> **Task item**
One line in the listing below contains "specialize (Ho o". Repeat that line and each line after it exactly, ending with the last one.

> **Data for review**
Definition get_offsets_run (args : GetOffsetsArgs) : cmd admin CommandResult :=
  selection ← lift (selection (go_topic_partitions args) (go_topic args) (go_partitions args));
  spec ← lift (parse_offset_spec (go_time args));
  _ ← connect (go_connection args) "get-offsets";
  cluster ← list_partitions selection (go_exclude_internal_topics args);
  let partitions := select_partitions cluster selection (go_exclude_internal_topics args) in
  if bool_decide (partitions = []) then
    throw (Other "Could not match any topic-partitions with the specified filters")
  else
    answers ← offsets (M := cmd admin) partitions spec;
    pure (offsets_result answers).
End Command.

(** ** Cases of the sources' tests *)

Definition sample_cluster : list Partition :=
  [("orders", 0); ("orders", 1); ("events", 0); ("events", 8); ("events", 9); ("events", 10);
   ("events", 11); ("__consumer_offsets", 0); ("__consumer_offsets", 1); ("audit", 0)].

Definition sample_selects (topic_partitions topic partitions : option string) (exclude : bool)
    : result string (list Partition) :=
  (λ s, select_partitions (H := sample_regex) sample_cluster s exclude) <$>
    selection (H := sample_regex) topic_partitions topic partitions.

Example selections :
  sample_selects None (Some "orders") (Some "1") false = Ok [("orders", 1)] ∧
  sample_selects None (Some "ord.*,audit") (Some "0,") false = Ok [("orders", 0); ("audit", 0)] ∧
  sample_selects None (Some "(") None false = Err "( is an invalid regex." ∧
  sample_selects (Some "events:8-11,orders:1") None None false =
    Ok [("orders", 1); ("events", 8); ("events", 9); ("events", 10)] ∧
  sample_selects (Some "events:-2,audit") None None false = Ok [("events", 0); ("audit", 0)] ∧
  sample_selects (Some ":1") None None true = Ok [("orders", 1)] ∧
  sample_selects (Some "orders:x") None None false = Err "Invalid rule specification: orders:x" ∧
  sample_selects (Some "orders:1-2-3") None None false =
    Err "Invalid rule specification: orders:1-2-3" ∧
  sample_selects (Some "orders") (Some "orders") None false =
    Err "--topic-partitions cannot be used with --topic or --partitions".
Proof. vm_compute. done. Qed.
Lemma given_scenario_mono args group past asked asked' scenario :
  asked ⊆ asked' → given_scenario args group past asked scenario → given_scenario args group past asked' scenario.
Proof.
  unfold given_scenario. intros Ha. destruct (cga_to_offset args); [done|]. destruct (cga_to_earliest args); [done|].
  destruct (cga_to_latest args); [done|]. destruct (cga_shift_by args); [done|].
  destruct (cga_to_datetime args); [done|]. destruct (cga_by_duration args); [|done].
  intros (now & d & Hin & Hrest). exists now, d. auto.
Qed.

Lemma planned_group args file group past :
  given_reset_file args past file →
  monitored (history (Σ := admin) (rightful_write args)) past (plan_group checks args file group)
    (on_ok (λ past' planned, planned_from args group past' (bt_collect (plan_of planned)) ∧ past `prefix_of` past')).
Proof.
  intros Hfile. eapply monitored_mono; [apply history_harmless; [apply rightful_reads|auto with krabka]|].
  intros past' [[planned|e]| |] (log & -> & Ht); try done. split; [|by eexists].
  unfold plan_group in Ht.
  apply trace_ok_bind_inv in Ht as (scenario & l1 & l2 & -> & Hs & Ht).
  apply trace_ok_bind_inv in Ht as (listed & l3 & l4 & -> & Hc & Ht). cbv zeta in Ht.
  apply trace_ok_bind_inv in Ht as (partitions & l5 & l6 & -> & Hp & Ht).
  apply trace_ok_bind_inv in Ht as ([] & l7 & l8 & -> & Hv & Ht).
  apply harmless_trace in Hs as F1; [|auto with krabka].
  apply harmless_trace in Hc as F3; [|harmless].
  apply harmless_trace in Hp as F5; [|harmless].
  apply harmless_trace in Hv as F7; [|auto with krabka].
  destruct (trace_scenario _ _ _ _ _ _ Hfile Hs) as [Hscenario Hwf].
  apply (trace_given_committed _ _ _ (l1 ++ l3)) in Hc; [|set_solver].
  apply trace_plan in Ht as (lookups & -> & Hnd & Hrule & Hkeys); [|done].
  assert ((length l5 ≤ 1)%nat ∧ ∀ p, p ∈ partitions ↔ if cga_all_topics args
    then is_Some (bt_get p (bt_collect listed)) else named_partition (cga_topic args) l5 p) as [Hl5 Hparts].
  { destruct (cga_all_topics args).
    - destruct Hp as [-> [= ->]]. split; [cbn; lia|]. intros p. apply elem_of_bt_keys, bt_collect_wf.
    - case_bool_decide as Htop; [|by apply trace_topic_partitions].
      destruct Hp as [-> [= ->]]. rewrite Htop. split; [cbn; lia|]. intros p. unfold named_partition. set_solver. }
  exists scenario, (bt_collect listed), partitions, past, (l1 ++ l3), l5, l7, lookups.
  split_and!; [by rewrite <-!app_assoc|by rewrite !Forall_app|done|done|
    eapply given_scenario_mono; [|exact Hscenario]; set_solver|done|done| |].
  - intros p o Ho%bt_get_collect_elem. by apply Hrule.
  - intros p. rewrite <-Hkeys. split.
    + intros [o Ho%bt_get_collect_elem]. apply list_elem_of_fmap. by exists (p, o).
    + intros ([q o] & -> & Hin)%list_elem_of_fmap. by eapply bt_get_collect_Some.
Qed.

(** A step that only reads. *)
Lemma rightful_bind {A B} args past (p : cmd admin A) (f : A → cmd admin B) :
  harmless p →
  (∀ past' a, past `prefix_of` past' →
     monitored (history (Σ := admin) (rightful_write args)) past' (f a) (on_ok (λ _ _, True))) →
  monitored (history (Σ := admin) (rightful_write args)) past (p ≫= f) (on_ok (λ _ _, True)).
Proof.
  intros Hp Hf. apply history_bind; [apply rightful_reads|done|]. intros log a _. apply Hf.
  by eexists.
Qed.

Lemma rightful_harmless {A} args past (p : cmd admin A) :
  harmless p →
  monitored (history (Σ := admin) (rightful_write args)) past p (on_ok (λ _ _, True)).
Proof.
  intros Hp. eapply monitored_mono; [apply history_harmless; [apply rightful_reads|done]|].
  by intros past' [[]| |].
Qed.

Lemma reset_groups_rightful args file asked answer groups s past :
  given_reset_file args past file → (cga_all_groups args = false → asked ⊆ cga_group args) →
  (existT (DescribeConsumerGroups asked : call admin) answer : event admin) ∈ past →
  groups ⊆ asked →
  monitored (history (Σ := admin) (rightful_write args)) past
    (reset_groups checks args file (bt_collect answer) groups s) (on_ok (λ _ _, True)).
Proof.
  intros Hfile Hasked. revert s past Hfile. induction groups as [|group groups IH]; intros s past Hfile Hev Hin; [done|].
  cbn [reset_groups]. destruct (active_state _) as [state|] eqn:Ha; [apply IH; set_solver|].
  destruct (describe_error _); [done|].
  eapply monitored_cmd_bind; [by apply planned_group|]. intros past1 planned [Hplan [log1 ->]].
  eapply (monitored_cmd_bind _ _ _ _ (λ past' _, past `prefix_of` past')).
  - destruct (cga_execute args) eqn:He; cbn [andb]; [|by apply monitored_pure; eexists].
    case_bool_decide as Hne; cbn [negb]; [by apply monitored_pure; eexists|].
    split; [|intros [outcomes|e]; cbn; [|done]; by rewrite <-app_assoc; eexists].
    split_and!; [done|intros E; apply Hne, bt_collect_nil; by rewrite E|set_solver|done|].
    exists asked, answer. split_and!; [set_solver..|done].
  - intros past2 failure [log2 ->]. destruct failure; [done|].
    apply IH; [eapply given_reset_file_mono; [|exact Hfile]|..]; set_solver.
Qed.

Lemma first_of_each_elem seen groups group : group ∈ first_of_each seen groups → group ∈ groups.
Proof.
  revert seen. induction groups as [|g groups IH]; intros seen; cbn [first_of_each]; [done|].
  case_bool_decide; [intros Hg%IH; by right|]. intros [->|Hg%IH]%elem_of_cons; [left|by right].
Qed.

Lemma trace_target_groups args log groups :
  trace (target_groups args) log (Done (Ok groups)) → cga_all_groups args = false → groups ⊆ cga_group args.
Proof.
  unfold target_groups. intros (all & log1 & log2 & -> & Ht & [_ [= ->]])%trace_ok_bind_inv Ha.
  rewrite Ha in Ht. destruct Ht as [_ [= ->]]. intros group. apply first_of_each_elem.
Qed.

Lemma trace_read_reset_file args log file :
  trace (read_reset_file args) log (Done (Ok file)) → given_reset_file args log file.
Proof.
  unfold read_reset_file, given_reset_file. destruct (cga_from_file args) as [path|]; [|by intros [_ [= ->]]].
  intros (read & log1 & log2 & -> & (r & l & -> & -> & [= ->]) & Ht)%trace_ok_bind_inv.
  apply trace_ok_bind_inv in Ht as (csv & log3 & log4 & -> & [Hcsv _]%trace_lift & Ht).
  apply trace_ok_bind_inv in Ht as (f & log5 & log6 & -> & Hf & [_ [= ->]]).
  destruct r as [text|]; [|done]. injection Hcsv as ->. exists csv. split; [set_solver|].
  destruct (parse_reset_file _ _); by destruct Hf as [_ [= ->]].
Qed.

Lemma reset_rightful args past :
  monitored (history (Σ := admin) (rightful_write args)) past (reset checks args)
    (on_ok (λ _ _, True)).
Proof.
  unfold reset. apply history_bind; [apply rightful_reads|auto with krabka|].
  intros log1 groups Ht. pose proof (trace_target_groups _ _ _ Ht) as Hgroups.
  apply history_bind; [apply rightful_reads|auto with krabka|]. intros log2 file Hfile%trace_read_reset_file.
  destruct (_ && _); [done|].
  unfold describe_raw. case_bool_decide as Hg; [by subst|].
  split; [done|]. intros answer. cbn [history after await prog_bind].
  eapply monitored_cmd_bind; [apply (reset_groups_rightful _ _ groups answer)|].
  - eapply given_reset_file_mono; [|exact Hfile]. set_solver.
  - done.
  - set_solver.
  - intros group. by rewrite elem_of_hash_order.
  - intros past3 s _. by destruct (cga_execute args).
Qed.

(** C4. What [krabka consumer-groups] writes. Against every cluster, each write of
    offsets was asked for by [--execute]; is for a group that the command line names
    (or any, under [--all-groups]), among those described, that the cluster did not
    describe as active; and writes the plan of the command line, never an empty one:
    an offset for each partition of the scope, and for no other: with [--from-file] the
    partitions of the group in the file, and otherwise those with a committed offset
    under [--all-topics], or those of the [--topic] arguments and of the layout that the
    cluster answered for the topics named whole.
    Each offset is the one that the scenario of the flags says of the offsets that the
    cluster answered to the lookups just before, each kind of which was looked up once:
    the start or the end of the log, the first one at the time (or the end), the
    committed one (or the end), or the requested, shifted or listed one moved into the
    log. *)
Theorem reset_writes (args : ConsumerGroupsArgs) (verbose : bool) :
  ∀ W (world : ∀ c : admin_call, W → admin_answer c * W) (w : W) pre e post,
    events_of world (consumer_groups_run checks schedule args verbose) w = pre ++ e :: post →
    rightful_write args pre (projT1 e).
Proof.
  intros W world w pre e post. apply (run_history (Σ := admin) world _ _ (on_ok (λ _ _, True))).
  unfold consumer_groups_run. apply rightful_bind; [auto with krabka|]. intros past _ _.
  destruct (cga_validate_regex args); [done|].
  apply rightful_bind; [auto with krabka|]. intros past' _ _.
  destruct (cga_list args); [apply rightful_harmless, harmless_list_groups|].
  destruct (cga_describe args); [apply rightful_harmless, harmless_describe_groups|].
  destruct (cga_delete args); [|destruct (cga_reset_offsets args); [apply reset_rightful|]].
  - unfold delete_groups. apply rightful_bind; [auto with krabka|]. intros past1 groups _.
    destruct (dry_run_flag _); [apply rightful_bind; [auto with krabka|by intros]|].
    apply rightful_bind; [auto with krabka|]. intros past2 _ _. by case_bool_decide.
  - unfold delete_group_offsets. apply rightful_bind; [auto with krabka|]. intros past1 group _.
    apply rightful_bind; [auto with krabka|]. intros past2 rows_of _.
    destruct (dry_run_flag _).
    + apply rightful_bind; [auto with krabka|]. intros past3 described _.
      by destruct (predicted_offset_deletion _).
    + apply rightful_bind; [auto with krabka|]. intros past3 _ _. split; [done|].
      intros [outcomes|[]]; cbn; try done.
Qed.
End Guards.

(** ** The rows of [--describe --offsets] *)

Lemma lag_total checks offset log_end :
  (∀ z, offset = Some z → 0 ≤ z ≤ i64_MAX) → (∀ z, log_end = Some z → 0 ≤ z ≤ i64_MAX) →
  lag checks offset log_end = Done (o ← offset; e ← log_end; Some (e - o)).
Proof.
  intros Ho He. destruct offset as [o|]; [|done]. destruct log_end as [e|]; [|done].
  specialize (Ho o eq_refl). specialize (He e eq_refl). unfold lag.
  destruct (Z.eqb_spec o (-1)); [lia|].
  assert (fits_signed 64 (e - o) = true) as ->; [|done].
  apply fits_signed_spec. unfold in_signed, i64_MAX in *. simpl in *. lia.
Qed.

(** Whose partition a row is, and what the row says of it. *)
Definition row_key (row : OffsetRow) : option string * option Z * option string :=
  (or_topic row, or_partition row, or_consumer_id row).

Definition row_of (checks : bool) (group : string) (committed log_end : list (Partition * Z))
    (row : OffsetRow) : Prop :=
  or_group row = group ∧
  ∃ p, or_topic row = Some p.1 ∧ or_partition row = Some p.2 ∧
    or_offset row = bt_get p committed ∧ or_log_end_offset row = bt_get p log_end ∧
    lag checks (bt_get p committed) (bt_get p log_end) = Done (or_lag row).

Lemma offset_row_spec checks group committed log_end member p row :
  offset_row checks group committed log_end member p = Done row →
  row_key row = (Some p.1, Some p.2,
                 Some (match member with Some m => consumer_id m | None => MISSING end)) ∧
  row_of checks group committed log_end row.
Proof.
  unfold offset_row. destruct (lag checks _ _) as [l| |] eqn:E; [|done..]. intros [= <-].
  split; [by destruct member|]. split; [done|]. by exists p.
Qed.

> **Task solution**
  specialize (Ho o eq_refl). specialize (He e eq_refl). unfold lag.
  destruct (Z.eqb_spec o (-1)); [lia|].
  assert (fits_signed 64 (e - o) = true) as ->; [|done].
  apply fits_signed_spec. unfold in_signed, i64_MAX in *. simpl in *. lia.
Qed.

(** Whose partition a row is, and what the row says of it. *)
Definition row_key (row : OffsetRow) : option string * option Z * option string :=
  (or_topic row, or_partition row, or_consumer_id row).

Definition row_of (checks : bool) (group : string) (committed log_end : list (Partition * Z))
    (row : OffsetRow) : Prop :=
  or_group row = group ∧
  ∃ p, or_topic row = Some p.1 ∧ or_partition row = Some p.2 ∧
    or_offset row = bt_get p committed ∧ or_log_end_offset row = bt_get p log_end ∧
    lag checks (bt_get p committed) (bt_get p log_end) = Done (or_lag row).

Lemma offset_row_spec checks group committed log_end member p row :
  offset_row checks group committed log_end member p = Done row →
  row_key row = (Some p.1, Some p.2,
                 Some (match member with Some m => consumer_id m | None => MISSING end)) ∧
  row_of checks group committed log_end row.
Proof.
  unfold offset_row. destruct (lag checks _ _) as [l| |] eqn:E; [|done..]. intros [= <-].
  split; [by destruct member|]. split; [done|]. by exists p.
Qed.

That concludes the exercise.